Kafka to go: Staatstheater bringt Audiowalk auf den Weg

16.7.2020, 16:48 Uhr

"Mein Name ist Josef K. und ich bin heute ihr Audioguide" – so beginnt die Inszenierung von "Das Schloss" nach Franz Kafka von und mit dem Nürnberger Schauspielhaus. "Nach Kafka", weil das rätselhafte, alptraumartige Romanfragment des großen Pragers kaum zu greifen und entsprechend schwer zu inszenieren ist.


Hier geht es zu allen aktuellen Theaterkritiken.


"Von und mit", weil hier nicht auf einer Bühne gespielt wird, sondern sich das Staatstheater in Form eines Audiowalks der Geschichte des besagten Herrn K. nähert, der eine Stelle als Landvermesser antreten soll und in einem winterlichen Dorf in Sichtweite eines Schlosses strandet, in dem ihm keiner weiterhelfen kann oder will.

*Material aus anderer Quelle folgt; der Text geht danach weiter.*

(* ===== verification/Decide.v ===== *)
(** * Finalizing a decided certificate ([State::process_decided_certificate])

    The decided payload is checked against the stored blobs, the blobs are
    promoted, the execution layer is told, and the value is committed.  The
    execution layer and the clock are the environment: their state is threaded
    next to the node's, and every loop that waits for the execution layer is
    bounded by the clock. *)
From S2P Require Import Prelude Types Merkle Streaming Metadata BlobStore BlobEngine Store Proto State Archival BlobProposal Commit.
Open Scope monad_scope.

(** ** The execution layer *)

Inductive PayloadStatusEnum := StatusValid | StatusInvalid (error : string) | StatusSyncing | StatusAccepted.
Record PayloadStatus := mkStatus { ps_status : PayloadStatusEnum; ps_latest_valid_hash : option B256 }.

Definition from_status (st : PayloadStatusEnum) : PayloadStatus := mkStatus st None.
Definition is_invalid (p : PayloadStatus) : bool :=
  match ps_status p with StatusInvalid _ => true | _ => false end.
Definition is_syncing (p : PayloadStatus) : bool :=
  match ps_status p with StatusSyncing => true | _ => false end.

(** How a forkchoice update fails: the execution layer is syncing, or else. *)
Inductive ForkchoiceError := SyncingForkchoice | ForkchoiceFailed (e : string).
Definition looks_transient (e : ForkchoiceError) : bool :=
  match e with SyncingForkchoice => true | _ => false end.

(** [ExecutionNotifier], with the monotonic clock and [sleep], in
    milliseconds. *)
Class ExecutionNotifier (N : Type) := {
  notify_new_block : ExecutionPayloadV3 → list bytes → list B256 → N → N * (string + PayloadStatus);
  set_latest_forkchoice_state : B256 → N → N * (ForkchoiceError + B256);
  el_clock : N → Z;
  el_sleep : Z → N → N }.

(** Documented behaviour of the clock: it never goes back, and a sleep lasts at
    least as long as asked. *)
Class ClockLaws (N : Type) (X : ExecutionNotifier N) : Prop := {
  clock_new_block : ∀ p q v n, el_clock n ≤ el_clock (notify_new_block p q v n).1;
  clock_forkchoice : ∀ h n, el_clock n ≤ el_clock (set_latest_forkchoice_state h n).1;
  clock_sleep : ∀ d n, el_clock n + d ≤ el_clock (el_sleep d n) }.

(** Converting a payload into a block gives the versioned hashes of its blob
    transactions ([try_into_block], [blob_versioned_hashes_iter]). *)
Class BlockConversion := { block_versioned_hashes : ExecutionPayloadV3 → option (list B256) }.

Record ExecutionRetryConfig := mkRetry {
  rc_new_payload_timeout : Z; rc_new_payload_sync_timeout : Z; rc_forkchoice_timeout : Z;
  rc_initial_backoff : Z; rc_max_backoff : Z }.
Definition ExecutionRetryConfig_default : ExecutionRetryConfig := mkRetry 30000 2000 30000 250 2000.

Record DecidedOutcome := mkOutcome {
  do_execution_block : ExecutionBlock; do_payload_status : PayloadStatus;
  do_execution_pending : bool; do_tx_count : Z; do_block_bytes : Z; do_blob_count : Z;
  do_archive_notices : list ArchiveNotice; do_archive_job : option ArchiveJob }.

Section decide.
Context {E : Type} {B : BlobEngine E} `{Crypto} `{MerkleTreeLib} `{NodeCodecs} `{TreeHashLib}
  `{PayloadSsz} `{BlockConversion} {N : Type} {X : ExecutionNotifier N}.
Context (cfg : ExecutionRetryConfig).

Abbreviation StM A := (M (State E) string A) (only parsing).
Abbreviation DM A := (M (State E * N) string A) (only parsing).

Definition on_state {A} (c : StM A) : DM A := zoom fst (λ s p, (s, p.2)) c.
Definition on_el {A} (f : N → N * A) : DM A := λ p, let (n, a) := f p.2 in ((p.1, n), Ok a).
Definition clock : DM Z := λ p, (p, Ok (el_clock p.2)).
Definition sleep (d : Z) : DM unit := λ p, ((p.1, el_sleep d p.2), Ok tt).

Definition next_backoff (b : Z) : Z := Z.min (b * 2) (rc_max_backoff cfg).

(** ** Checking the blobs *)

Definition decided_versioned_hashes (height : Height) (round : Round) (hashes : list B256)
    : StM (list B256) :=
  match hashes with
  | [] =>
    let* p := with_store (get_undecided_proposal height round) in
    match p with
    | Some p => ret (versioned_hashes_from_commitments (vm_blob_kzg_commitments (v_metadata (pv_value p))))
    | None => ret []
    end
  | _ => ret hashes
  end.

(** Undecided blobs first, then those sync has already promoted. *)
Definition blobs_to_import (height : Height) (round : Round) : StM (list BlobSidecar * bool) :=
  let* u := attempt (with_engine (be_get_undecided_blobs height (Round_as_i64 round))) in
  match u with
  | inr (b :: bs) => ret (b :: bs, false)
  | _ =>
    let* decided := with_engine (be_get_for_import height) in
    ret (decided, negb (bool_decide (decided = [])))
  end.

Definition validate_blobs (height : Height) (round : Round) (hashes : list B256) : StM (Z * bool) :=
  match hashes with
  | [] => ret (0, false)
  | _ =>
    let* (blobs, already) := blobs_to_import height round in
    if negb (length blobs =? length hashes)%nat then fail "Blob count mismatch"%string
    else if negb (bool_decide (versioned_hashes_from_sidecars blobs = hashes))
    then fail "Versioned hash mismatch"%string
    else ret (Z.of_nat (length blobs), already)
  end.

(** ** Waiting for the execution layer

    The loops take the number of rounds they may still make; [None] means that
    this bound, and not the clock, ended the wait. *)

Fixpoint forkchoice_first (fuel : nat) (hash : B256) (start backoff : Z) : DM (option unit) :=
  match fuel with
  | O => ret None
  | S fuel =>
    let* r := on_el (set_latest_forkchoice_state hash) in
    match r with
    | inr _ => ret (Some tt)
    | inl e =>
      let* t := clock in
      if looks_transient e && (t - start <? rc_new_payload_sync_timeout cfg)
      then sleep backoff ;;; forkchoice_first fuel hash start (next_backoff backoff)
      else ret (Some tt)
    end
  end.

Fixpoint await_payload (fuel : nat) (payload : ExecutionPayloadV3) (reqs : list bytes)
    (hashes : list B256) (timeout start backoff : Z) (last : PayloadStatus)
    : DM (option (PayloadStatus * bool)) :=
  match fuel with
  | O => ret None
  | S fuel =>
    if negb (is_syncing last) then ret (Some (last, false))
    else
      let* t := clock in
      if timeout <? t - start then
        on_state (modify (mark_el_degraded t "new_payload SYNCING"%string)) ;;;
        ret (Some (from_status StatusSyncing, true))
      else
        sleep backoff ;;;
        let* r := on_el (notify_new_block payload reqs hashes) in
        match r with
        | inl _ => fail "Execution layer new_payload failed"%string
        | inr status =>
          await_payload fuel payload reqs hashes timeout start (next_backoff backoff) status
        end
  end.
(* ===== verification/Sync.v ===== *)
(** * Values received by state sync ([State::process_synced_package])

    A peer sends a decided value with its payload and, unless they are pruned,
    its blobs.  The node checks them against the value, stores them as if it
    had seen the proposal, and promotes the blobs and their metadata at once, so
    that the next height can be checked against this one. *)
From S2P Require Import Prelude Types Merkle Streaming Proposal Metadata BlobStore BlobEngine Store Proto State Archival BlobProposal Commit.
Open Scope monad_scope.

Section sync.
Context {E : Type} {B : BlobEngine E} `{Crypto} `{MerkleTreeLib} `{NodeCodecs}.

Abbreviation StM A := (M (State E) string A) (only parsing).

(** A step whose failure is only logged. *)
Definition logged {A} (c : StM A) : StM unit := attempt (F := string) c ;;; ret tt.

Definition store_synced_block_data (height : Height) (round : Round) (data : bytes)
    (reqs : list bytes) : StM unit :=
  let* _ := lift (validate_execution_requests reqs) in
  with_store (store_undecided_block_data height round data reqs).

Definition store_synced_proposal (p : ProposedValue) : StM unit :=
  with_store (store_undecided_proposal p).

(** The checks of the sidecars against the commitments of the value. *)
Definition distinct_indices (scs : list BlobSidecar) : bool := bool_decide (NoDup (sc_index <$> scs)).
Definition commitment_matches (cs : list KzgCommitment) (s : BlobSidecar) : bool :=
  match cs !! Z.to_nat (sc_index s) with
  | Some c => bool_decide (c = sc_kzg_commitment s)
  | None => false
  end.

Definition drop_synced_round (height : Height) (round : Round) : StM unit :=
  logged (with_engine (be_drop_round height (Round_as_i64 round))).
Definition drop_synced_metadata (height : Height) (round : Round) : StM unit :=
  logged (with_store (delete_blob_metadata_undecided height round)).

(** Verify, store and promote the sidecars; [None] when they are rejected. *)
Definition import_synced_blobs (height : Height) (round : Round) (proposer : Address)
    (m : ValueMetadata) (scs : list BlobSidecar) : StM (option SignedBeaconBlockHeader) :=
  let cs := vm_blob_kzg_commitments m in
  let* v := attempt (F := string)
              (with_engine (be_verify_and_store height (Round_as_i64 round) scs)) in
  match v with
  | inl _ => ret None
  | inr _ =>
    if negb (length cs =? length scs)%nat || negb (distinct_indices scs)
    then drop_synced_round height round ;;; ret None
    else if negb (forallb (commitment_matches cs) scs)
    then drop_synced_round height round ;;; drop_synced_metadata height round ;;; ret None
    else
      let* h := attempt (verify_blob_sidecars height proposer m scs) in
      match h with
      | inl _ => drop_synced_round height round ;;; ret None
      | inr h =>
        logged (with_engine (be_mark_decided height (Round_as_i64 round))) ;;;
        ret (Some h)
      end
  end.

(** The metadata of a synced value, promoted as it is stored, and the parent
    root for the next height. *)
Definition record_synced_metadata (height : Height) (round : Round) (proposer : Address)
    (m : ValueMetadata) (parent_root : B256) (hashes : list B256) : StM BlobMetadata :=
  let* s := get in
  let cs := vm_blob_kzg_commitments m in
  let index := validator_index (s_genesis_validators s) proposer in
  let header := vm_execution_payload_header m in
  let* bm := lift (if decide (cs = []) then BlobMetadata_blobless height parent_root header index
                   else BlobMetadata_new height parent_root cs hashes header index) in
  with_store (put_blob_metadata_undecided height round bm) ;;;
  with_store (mark_blob_metadata_decided height round) ;;;
  modify (set_last_blob_sidecar_root (hash_tree_root (to_beacon_header bm))) ;;;
  modify (set_last_blob_sidecar_height height) ;;;
  ret bm.

Definition handle_synced_notices (notices : list ArchiveNotice) : StM unit :=
  foreach notices (λ n, logged (handle_archive_notice n)).

Definition process_synced_full (height : Height) (round : Round) (proposer : Address)
    (value : Value) (payload : bytes) (scs : list BlobSidecar) (reqs : list bytes)
    (notices : list ArchiveNotice) : StM (option ProposedValue) :=
  let m := v_metadata value in
  store_synced_block_data height round payload reqs ;;;
  let* imported := (if decide (scs = []) then ret (Some None)
    else let* h := import_synced_blobs height round proposer m scs in ret (Some <$> h)) in
  match imported with
  | None => ret None
  | Some signed =>
    let* root := attempt (resolve_parent_root_for_height height) in
    match root with
    | inl _ => ret None
    | inr root =>
      if from_option (λ h : SignedBeaconBlockHeader,
           negb (bool_decide (bh_parent_root (sh_message h) = root))) false signed
      then drop_synced_round height round ;;; drop_synced_metadata height round ;;; ret None
      else
        record_synced_metadata height round proposer m root (blob_keccak <$> scs) ;;;
        let pv := mkProposed height round Nil proposer value Valid in
        store_synced_proposal pv ;;;
        handle_synced_notices notices ;;;
        ret (Some pv)
    end
  end.

(** The hashes the notices of a pruned height tell; zero where none does. *)
Definition notice_hashes (count : nat) (notices : list ArchiveNotice) : list B256 :=
  foldl (λ hs n, <[Z.to_nat (an_blob_index (nt_body n)) := an_blob_keccak (nt_body n)]> hs)
    (replicate count B256_ZERO) notices.

Definition synced_block (h : ExecutionPayloadHeader) : ExecutionBlock :=
  mkExecutionBlock (eh_block_hash h) (eh_block_number h) (eh_parent_hash h) (eh_timestamp h)
    load_prev_randao.

Definition advance_latest_block (b : ExecutionBlock) (s : State E) : State E :=
  match s_latest_block s with
  | Some old => if eb_block_number old <? eb_block_number b then set_latest_block (Some b) s else s
  | None => set_latest_block (Some b) s
  end.

Definition process_synced_pruned (height : Height) (round : Round) (proposer : Address)
    (value : Value) (notices : list ArchiveNotice) (payload : bytes) (reqs : list bytes)
    : StM (option ProposedValue) :=
  let m := v_metadata value in
  store_synced_block_data height round payload reqs ;;;
  let* root := attempt (resolve_parent_root_for_height height) in
  match root with
  | inl _ => ret None
  | inr root =>
    record_synced_metadata height round proposer m root
      (notice_hashes (length (vm_blob_kzg_commitments m)) notices) ;;;
    modify (advance_latest_block (synced_block (vm_execution_payload_header m))) ;;;
    handle_synced_notices notices ;;;
    let pv := mkProposed height round Nil proposer value Valid in
    store_synced_proposal pv ;;;
    ret (Some pv)
  end.

Definition process_synced_package (height : Height) (round : Round) (proposer : Address)
    (package : SyncedValuePackage) : StM (option ProposedValue) :=
  match package with
  | SyncFull value payload scs reqs notices =>
    process_synced_full height round proposer value payload scs reqs notices
  | SyncMetadataOnly value notices (Some payload) reqs =>
    process_synced_pruned height round proposer value notices payload reqs
  | SyncMetadataOnly _ notices None _ => handle_synced_notices notices ;;; ret None
  end.
End sync.

(** ** What importing a package leaves alone *)

Section sync_kept.
Context {E : Type} {B : BlobEngine E} {V : DecidedView E} (L : BlobEngineLaws E B V).
Context {C : Crypto} {T : MerkleTreeLib} {NC : NodeCodecs}.

(** The execution head never goes back. *)
Definition block_le (a b : option ExecutionBlock) : Prop :=
  match a, b with
  | Some a, Some b => eb_block_number a ≤ eb_block_number b
  | Some _, None => False
  | None, _ => True
  end.
#[export] Instance block_le_preorder : PreOrder block_le.
Proof. split; [by intros [b|]; simpl|]. intros [a|] [b|] [c|]; simpl; try done; lia. Qed.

Und der funktioniert so: Man kriegt am Treffpunkt kabellose Kopfhörer aufgesetzt, wie man sie aus den "Silent Discos" kennt. Dann folgt man andächtig lauschend zwei stummen Gehilfen durch die Nürnberger Innenstadt, wo es alles gibt, was die Romanvorlage an Kulissen fordert: Straßen, Brücken und Torbögen, Wirtshäuser, einen Wohnturm, einen Fluss und überhaupt "ein kärgliches Städtchen".

So ist man eine gute Dreiviertelstunde lang ganz bei sich im Stereofeld, gleitet in der Gruppe durch die pulsierende City und ist doch ganz weit weg von allem, weil man sich quasi in der Geschichte bewegt. Vor allem technisch ist das großartig gelöst: Das Hörspiel – bekanntlich das "Theater im Radio" – ist vorzüglich produziert (Sounddesign: Peter Breitenbach und Sebastian Russ), mit Musik und Geräuschen, die das komplette Stereofeld ausloten und für manch einen Verwirrungs- bzw. Verfremdungsmoment sorgen: Hat es da eben im Hörer gehupt oder tatsächlich in echt auf der Straße?

Auch zeitlich ist das alles perfekt getaktet: Wenn in der Geschichte von einer Brücke die Rede ist, dann überquert man in diesem Moment auch eine...und steht im nächsten Augenblick vor einem Gasthaus, genau so wie Herr K. in der Geschichte. Wartezeiten an der Ampel werden überbrückt mit einer anderen kleinen Kafka-Parabel. Ständig passiert etwas.

Staatstheater baut pfiffige Wendung ein

Dass besagter Herr K. irgendwann tatsächlich auch livehaftig auftaucht (Yascha Finn Nolting), ist eine weitere pfiffige Wendung dieser kurzweiligen Inszenierung, die einem "Das Schloss" nicht neu, aber zumindest anders erzählt. Wer seinen Kafka schön düster mag, könnte sich ein wenig schwer tun mit dem ein oder anderen tendenziell albernen Gag, den Regisseur Kieran Joel unterwegs eingebaut hat, aber: geschenkt. Dem Live-Erlebnis dieses vor allem technisch faszinierenden Theaterausflugs tut all dies keinen Abbruch.

Alle Termine finden sich unter staatstheater-nuernberg.de

Achtung: Der Kafka-Audiowalk ist nicht barrierefrei und wahrlich ein wackeres Stück Strecke.